ANDY Warhol's friends are often celebrities chiefly because they are Andy Warhol's friends.

New York photographer Christopher Makos has the added attraction of talent, regularly displayed in Warhol's Interview magazine, for which Makos makes trendy fashion photos and paparazzi-like portraits of the rock/movie/jet set.

His second show at Govinda Gallery in Georgetown includes several pictures of celebrities including John Lennon, Liza Minnelli, Tennessee Williams and the Rolling Stones--but the focus is on travel.

"World Tour" includes images taken all over the globe, from Aspen to Zurich to Peking, the last on a trip to China with--you guessed it--Warhol.

Incredibly, the inscrutable Warhol never turns up in the inscrutable East, perhaps because Makos decided he could not top his androgynous portrait of Warhol in drag, titled "Andy Darling."

Warhol would have added interest to China images whose approach remains merely photojournalistic until Makos masses or juxtaposes them to make some larger statement.

In "Peking Cars," for example, (six images printed in pairs on the same sheet), he suggests the capitalist overtones of Chinese automobiles.

"England, London and Stonehenge" conjures a sense of timelessness by juxtaposing the traditional ramrod-straight soldiers of the Queen's Guard and the boulders of Stonehenge. "International Coke" is his most "arty" photo-collage. One senses that Makos is willing to explore techniques used by art photographers--serial images or implied narratives--but never willing to be caught trying to be profound.

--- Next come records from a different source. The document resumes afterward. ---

(** * tapereader2: trade ingestion, persistence, behaviour detection, signals

    A shallow embedding of the Python sources
      - [src/core/engine.py]          (TapeReadingEngine)
      - [src/data/database.py]        (DatabaseManager)
      - [src/data/excel_provider.py]  (ExcelDataProvider)
      - [src/behaviors/absorption.py] (AbsorptionDetector)
      - [tape_reading_live.py]        (TapeReadingSystem.generate_signals)
    together with the properties of the specification that concern them.

    Conventions of the embedding.
      - A Python [str] is a [string] of bytes; the sources only handle ASCII
        text (time-of-day strings, symbols, sides), for which the code point
        and the UTF-8 byte views coincide.
      - A Python [int] is a [Z].  A Python [float] holding a price or a
        ratio is the rational [Q] it denotes: arithmetic is exact, rounding
        of binary64 is not modelled.
      - An exception is a value of [exn]; code that can raise returns a
        [Result]; [try/except] is a case analysis on it.
      - Mutable objects are records threaded through the calls; what the
        environment decides (storage faults, the iteration order of a
        [set], the wall clock) is a parameter of the operation. *)

From Stdlib Require Import ZArith QArith Qabs Qminmax List String Ascii Bool Lia.
From Stdlib Require Import Permutation Sorted DecimalString.
From Stdlib Require Uint63.
From stdpp Require Import gmap strings list.
Import ListNotations.

Open Scope string_scope.
Open Scope Z_scope.

(** ** Python runtime values *)

Module Py.

(** *** Exceptions and results *)

Inductive exn : Type :=
| ValueError
| TypeError
| KeyError
| ZeroDivisionError
| IntegrityError          (* sqlite3: a CHECK / NOT NULL constraint failed *)
| OperationalError        (* sqlite3: disk I/O error, database is locked *)
| ProgrammingError.       (* sqlite3: cannot operate on a closed database *)

Inductive Result (A : Type) : Type :=
| Ok (a : A)
| Raise (e : exn).
Arguments Ok {A} a.
Arguments Raise {A} e.

Definition bind {A B} (r : Result A) (k : A -> Result B) : Result B :=
  match r with
  | Ok a => k a
  | Raise e => Raise e
  end.

Definition of_option {A} (e : exn) (o : option A) : Result A :=
  match o with
  | Some a => Ok a
  | None => Raise e
  end.

Notation "x <- e ;; k" := (bind e (fun x => k))
  (at level 100, e at next level, k at level 200, right associativity).

(** [a < b] and [a != b] on floats. *)
Definition Qltb (a b : Q) : bool := negb (Qle_bool b a).
Definition Qneb (a b : Q) : bool := negb (Qeq_bool a b).

(** [min(a, b)]: the first of the two unless the second is smaller. *)
Definition Qmin2 (a b : Q) : Q := if Qltb b a then b else a.

(** [sum(l)] *)
Definition Zsum (l : list Z) : Z := fold_left Z.add l 0.
Definition Qsum (l : list Q) : Q := fold_left Qplus l (0 # 1).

The best of his images tend to be those combining celebrities and places--Aspen and actor Jack Nicholson, for instance. A future issue of Interview will feature photographs Makos took at the opening of this show, which will continue through May 14 in the handsomely renovated gallery located at 1227 34th St. NW. Hours are 11 to 5, Tuesdays through Saturdays. Paintings by Balcomb Greene

In 1939, the Museum of Modern Art organized a show entitled "Art in Our Time." It represented America as an old-fashioned realist stronghold and Paris as the sole source of abstraction.

Understandably miffed, the nascent American Abstract Artists (AAA) group took to the streets, distributing handbills with the angry query: "How Modern is the Museum of Modern Art?"

Painter Balcomb Greene, 78, was there, as chairman of AAA, editor of its magazine, and as a painter struggling to find his own distinctive modernist style. By the late '40s he had found it: the highly personal, intuitive and semi-abstract mode he has continued to pursue even in his most recent paintings on view at Phoenix II.

From a distance these are recognizable images of nude figures, crowded street scenes or sailing ships. But close up they are highly fragmented paintings, teetering always on the brink between figuration and abstraction, and thereby gathering most of their energy.

The central ambiguity between realism and abstraction is reinforced by others: "Ninth Avenue South," for example, is a steamy mood-piece filled with people walking this way and that, though it is never clear whether they're coming or going, whether it's rainy or sunny, whether we see umbrellas, sunshine or both. The same sense of the unspecific characterizes all of Greene's best works, notably the poetic "Dreams," in which a sleeping nude nearly dissolves into sheer luminosity.

All of these paintings are rendered in a palette of black and white heightened with bluish purples that add an enveloping moodiness. Though the works are of varying interest, they only fail completely when Greene gets too specific--as in some of his sailing ships--and the work loses tension and interest.

This show will continue through Saturday at 1875 I St. NW in International Square. Hours are 11 to 4 except Friday, when Phoenix II is open till 6.